-------- RECORD SET --------

(** C9 (as the code has it): when the host's notification raises
    anything but [SystemExit], the wrapper catches the C++ exception and
    hands the host exception to [PyErr_Print], which clears the error
    indicator and reports through [sys.excepthook]; provided the hook
    comes back, the wrapper gives the lock back and returns normally, so
    nothing is thrown to the caller. *)
Theorem callback_exception_contained
        (scene subscene : Z) (w : world host) (f : PyObject) (e : py_exception) (h1 h2 : host)
        (Hfound : py_getattr I (_self this) "scene_switch_callback" (hst w)
                  = (py_return f, h1))
        (Hraise : py_call I f [scene; subscene] h1 = (py_raise e, h2))
        (Hkind : is_SystemExit e = false)
        (Hhook : comes_back (fst (py_excepthook I e h2)) = true) :
  let r := scene_switch_callback I this scene subscene w in
  fst r = Returned tt
  /\ gil (snd r) = gil w
  /\ err (snd r) = None
  /\ hst (snd r) = snd (py_excepthook I e h2)
  /\ trace (snd r)
     = (trace w
        ++ [GilEnsure; PyGetAttr (_self this) "scene_switch_callback";
            PyCall f [scene; subscene]; PyExcepthook e]
        ++ match fst (py_excepthook I e h2) with
           | py_raise e2 => [PyErrDisplayed e2; PyErrDisplayed e]
           | _ => []
           end
        ++ [GilRelease])%list.
Proof.
  cbv zeta. run_wrapper. destruct w as [g er tr h]. cbn in *.
  rewrite Hfound. cbn. rewrite Hraise. cbn.
  destruct e; try discriminate Hkind; cbn;
    match goal with
    | |- context [py_excepthook I ?x h2] =>
        destruct (py_excepthook I x h2) as [[[]|e2|s] h3]
    end;
    cbn in *; try discriminate Hhook;
    try (destruct e2; try discriminate Hhook);
    cbn; flatten_trace; repeat split.
Qed.



End Notification.

Lemma callback_exception_contained_witness :
  let I := simple_interpreter (_mididings release_build)
                              (fun _ _ => py_return tt) in
  let this := construct_Engine subclass_instance
                               "alsa" "mididings" ["in"] ["out"] false in
  let h := subclass_host (raises (Exception "boom")) in
  let r := scene_switch_callback I this 2 1 (idle h) in
  fst r = Returned tt
  /\ gil (snd r) = O
  /\ err (snd r) = None
  /\ hst (snd r) = h
  /\ trace (snd r)
     = [GilEnsure; PyGetAttr subclass_instance "scene_switch_callback";
        PyCall (py_method 1 "scene_switch_callback") [2; 1];
        PyExcepthook (Exception "boom"); GilRelease].
Proof.
  intros I this h.
  apply (callback_exception_contained I this 2 1 (idle h)
           (py_method 1 "scene_switch_callback") (Exception "boom") h h);
    reflexivity.
Defined.

(** C9 fails as stated: a notification that raises [SystemExit] is not
    reported and the wrapper does not return: [PyErr_Print] ends the
    process with the exception's status, with the lock still held. *)
Lemma callback_SystemExit_ends_process :
  let I := simple_interpreter (_mididings release_build)
                              (fun _ _ => py_return tt) in
  let this := construct_Engine subclass_instance
                               "alsa" "mididings" ["in"] ["out"] false in
  let h := subclass_host (raises (SystemExit 3)) in
  scene_switch_callback I this 2 1 (idle h)
  = (NoReturn (Some 3),
     {| gil := 1%nat;
        err := Some (SystemExit 3);
        trace := [GilEnsure;
                  PyGetAttr subclass_instance "scene_switch_callback";
                  PyCall (py_method 1 "scene_switch_callback") [2; 1]];
        hst := h |}).
Proof. vm_compute. reflexivity. Qed.


(** On an [Engine] instance of the module, the notification is found
    exactly when the host layer defines it. *)
Lemma notification_lookup (cfg : config)
      (invoke_builtin : cpp_member -> list Z -> py_result unit)
      (id : nat) (h : simple_host) :
  py_getattr (simple_interpreter (_mididings cfg) invoke_builtin)
             (py_instance id) "scene_switch_callback" h
  = match lookup_attribute h id "scene_switch_callback" with
    | Some _ => (py_return (py_method id "scene_switch_callback"), h)
    | None => (py_raise (AttributeError "scene_switch_callback"), h)
    end.
Proof.
  cbn [py_getattr simple_interpreter]. unfold PyObject_GetAttr.
  destruct (lookup_attribute h id "scene_switch_callback");
    [reflexivity|].
  each_build cfg; vm_compute; reflexivity.
Qed.

(** C3 (as the code has it): the wrapper keeps the host-side instance it
    was constructed for and delivers the notification by looking up the
    attribute [scene_switch_callback] on that instance and calling what
    it finds with (scene, subscene); everything else it does is to report
    a failure of the lookup or of the call.  The constructor of [Engine]
    takes no handler and [Engine] itself defines no such attribute, so a
    handler is reached exactly when the host layer defines
    [scene_switch_callback] on the instance, as a subclass of [Engine]
    does. *)
Theorem notification_dispatch_on_self
        (cfg : config) {host : Type} (I : interpreter host)
        (self : PyObject) (b c : string) (i o : list string) (v : bool)
        (scene subscene : Z) (w : world host) :
  let this := construct_Engine self b c i o v in
  let report := fun (e : py_exception) (h : host) =>
    match e with
    | SystemExit _ => []
    | _ =>
        PyExcepthook e
        :: match fst (py_excepthook I e h) with
           | py_return _ => [GilRelease]
           | py_raise (SystemExit _) => []
           | py_raise e2 => [PyErrDisplayed e2; PyErrDisplayed e; GilRelease]
           | py_no_return _ => []
           end
    end in
  _self this = self
  /\ trace (snd (scene_switch_callback I this scene subscene w))
     = (trace w
        ++ GilEnsure
           :: PyGetAttr self "scene_switch_callback"
           :: match py_getattr I self "scene_switch_callback" (hst w) with
              | (py_return f, h1) =>
                  PyCall f [scene; subscene]
                  :: match py_call I f [scene; subscene] h1 with
                     | (py_return _, h2) =>
                         match err w with
                         | None => [GilRelease]
                         | Some _ =>
                             report (SystemError result_with_exception_set)
                                    h2
                         end
                     | (py_raise e, h2) => report e h2
                     | (py_no_return _, _) => []
                     end
              | (py_raise e, h1) => report e h1
              | (py_no_return _, _) => []
              end)%list
  /\ (forall invoke_builtin id h,
         py_getattr (simple_interpreter (_mididings cfg) invoke_builtin)
                    (py_instance id) "scene_switch_callback" h
         = match lookup_attribute h id "scene_switch_callback" with
           | Some _ => (py_return (py_method id "scene_switch_callback"), h)
           | None => (py_raise (AttributeError "scene_switch_callback"), h)
           end)
  /\ exists E,
       find_class (_mididings cfg) "Engine" = Some E
       /\ held E = Some c_EngineWrap
       /\ takes_handler E = false
       /\ existsb (String.eqb "scene_switch_callback") (attributes E)
          = false.
Proof.
  cbv zeta. split; [reflexivity|]. split; [|split].
  - cbn [construct_Engine EngineWrap_new _self]. run_wrapper.
    split_host; cbn; flatten_trace; reflexivity.
  - intros. apply notification_lookup.
  - destruct (engine_registered cfg) as (E & H1 & _ & H2 & H3 & H4).
    exists E. auto.
Qed.

(** C3 fails as stated: an instance of the exposed [Engine] type that is
    not of a host subclass receives no notification (the lookup fails and
    the error is reported), and the exposed constructor accepts no
    handler, unlike that of [Call]. *)
Lemma plain_engine_gets_no_notification :
  scene_switch_callback
    (simple_interpreter (_mididings release_build)
                        (fun _ _ => py_return tt))
    (construct_Engine plain_instance "alsa" "mididings" ["in"] ["out"]
                      false)
    2 1 (idle plain_host)
  = (Returned tt,
     {| gil := 0%nat;
        err := None;
        trace := [GilEnsure;
                  PyGetAttr plain_instance "scene_switch_callback";
                  PyExcepthook (AttributeError "scene_switch_callback");
                  GilRelease];
        hst := plain_host |})
  /\ option_map takes_handler
       (find_class (_mididings release_build) "Engine") = Some false
  /\ option_map takes_handler
       (find_class (_mididings release_build) "Call") = Some true.
Proof.
  vm_compute. repeat split.
Qed.
(* ===================================================================== *)
(** * Further properties of the module table *)
(* ===================================================================== *)

Lemma cpp_type_eqb_eq (a b : cpp_type) : cpp_type_eqb a b = true <-> a = b.
Proof.
  unfold cpp_type_eqb. destruct (cpp_type_eq_dec a b); split; congruence.
Qed.

Lemma distinct_NoDup {A : Type} (eqb : A -> A -> bool)
      (Heqb : forall x y, x = y -> eqb x y = true) (l : list A) :
  distinct eqb l = true -> NoDup l.
Proof.
  induction l as [|x t IH]; intros H; [constructor|].
  cbn in H. apply andb_prop in H as [Hx Ht]. constructor.
  - intros Hin. apply negb_true_iff in Hx.
    assert (existsb (eqb x) t = true) as E.
    { apply existsb_exists. exists x. split; [exact Hin|]. now apply Heqb. }
    congruence.
  - apply IH, Ht.
Qed.

(** X1: in every build, no two registered classes share a host name, no
    two wrap the same C++ class, and no class is named like the module's
    one free function; a lookup by name is never ambiguous. *)
Theorem names_unambiguous (cfg : config) :
  let m := _mididings cfg in
  NoDup (map py_name (all_classes m))
  /\ NoDup (map wrapped (all_classes m))
  /\ map (fun f => fst (fst f)) (functions m) = ["available_backends"]
  /\ ~ In "available_backends" (map py_name (all_classes m)).
Proof.
  cbv zeta. split; [|split; [|split]].
  - apply (distinct_NoDup String.eqb).
    + intros x y ->. apply String.eqb_refl.
    + each_build cfg; vm_compute; reflexivity.
  - apply (distinct_NoDup cpp_class_eqb).
    + intros x y ->. now apply cpp_class_eqb_eq.
    + each_build cfg; vm_compute; reflexivity.
  - each_build cfg; vm_compute; reflexivity.
  - intros Hin.
    assert (existsb (String.eqb "available_backends")
                    (map py_name (all_classes (_mididings cfg))) = true)
      as E.
    { apply existsb_exists. eexists. split; [exact Hin|].
      apply String.eqb_refl. }
    revert E. each_build cfg; vm_compute; discriminate.
Qed.
(** * Jalrakshak AI service: detectors, scoring and orchestration

    A shallow embedding of the Python AI service
    ([ai-service/src/app.py] and [ai-service/src/services/*.py]) together
    with the properties of its decision logic.

    Conventions of the embedding.

    - A finite Python number (an [int] or a [float] read from JSON) is a
      rational [Q]; the arithmetic the service itself performs on such
      numbers ([+], [-], [*], [/], [min], [max], [abs], [round]) is exact
      rational arithmetic, and a decimal literal stands for its decimal
      value.  The thresholds of the rule cascades (0, 1, 1.5, 2, 3, 5, 7,
      8, 10, 15, 35, 50) are exactly representable as floats, so those
      comparisons are the source's.
    - What numpy computes (gradient, mean, standard deviation, correlation,
      least squares) is not re-implemented: the kernels are the fields of the
      class [Numpy], and their results live in [num], which has a NaN.
    - scikit-learn estimators and joblib persistence are the fields of the
      class [Sklearn].  An estimator is an object mutated in place: a fitting
      call returns the object as the call left it together with its outcome,
      and the outcome may be an exception.
    - A Python [dict] is an association list in insertion order; [None],
      booleans, numbers, strings, lists and dicts are the constructors of
      [value].  A Python [bool] and a [numpy.bool_] are both a [VBool]: they
      behave alike until a handler serialises its answer, where [jsonify]
      raises on the second; each module that produces one names the fields
      concerned ([numpy_bools]).
    - A method that may raise returns a [result]; a method of the anomaly
      detector, whose attributes [self.model] and [self.scaler] are shared
      between requests, is a computation over the [store] holding them. *)

From Stdlib Require Import QArith Qround Qabs ZArith List String Ascii Bool.
From Stdlib Require Import Qminmax Lia Lqa DecimalString.
Import ListNotations.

--------

### WHAT YOU NEED TO DO
Your answer should consist of the lines above that hold the word "does", copied exactly.

### ANSWER AREA
    reported and the wrapper does not return: [PyErr_Print] ends the
    it finds with (scene, subscene); everything else it does is to report
    does. *)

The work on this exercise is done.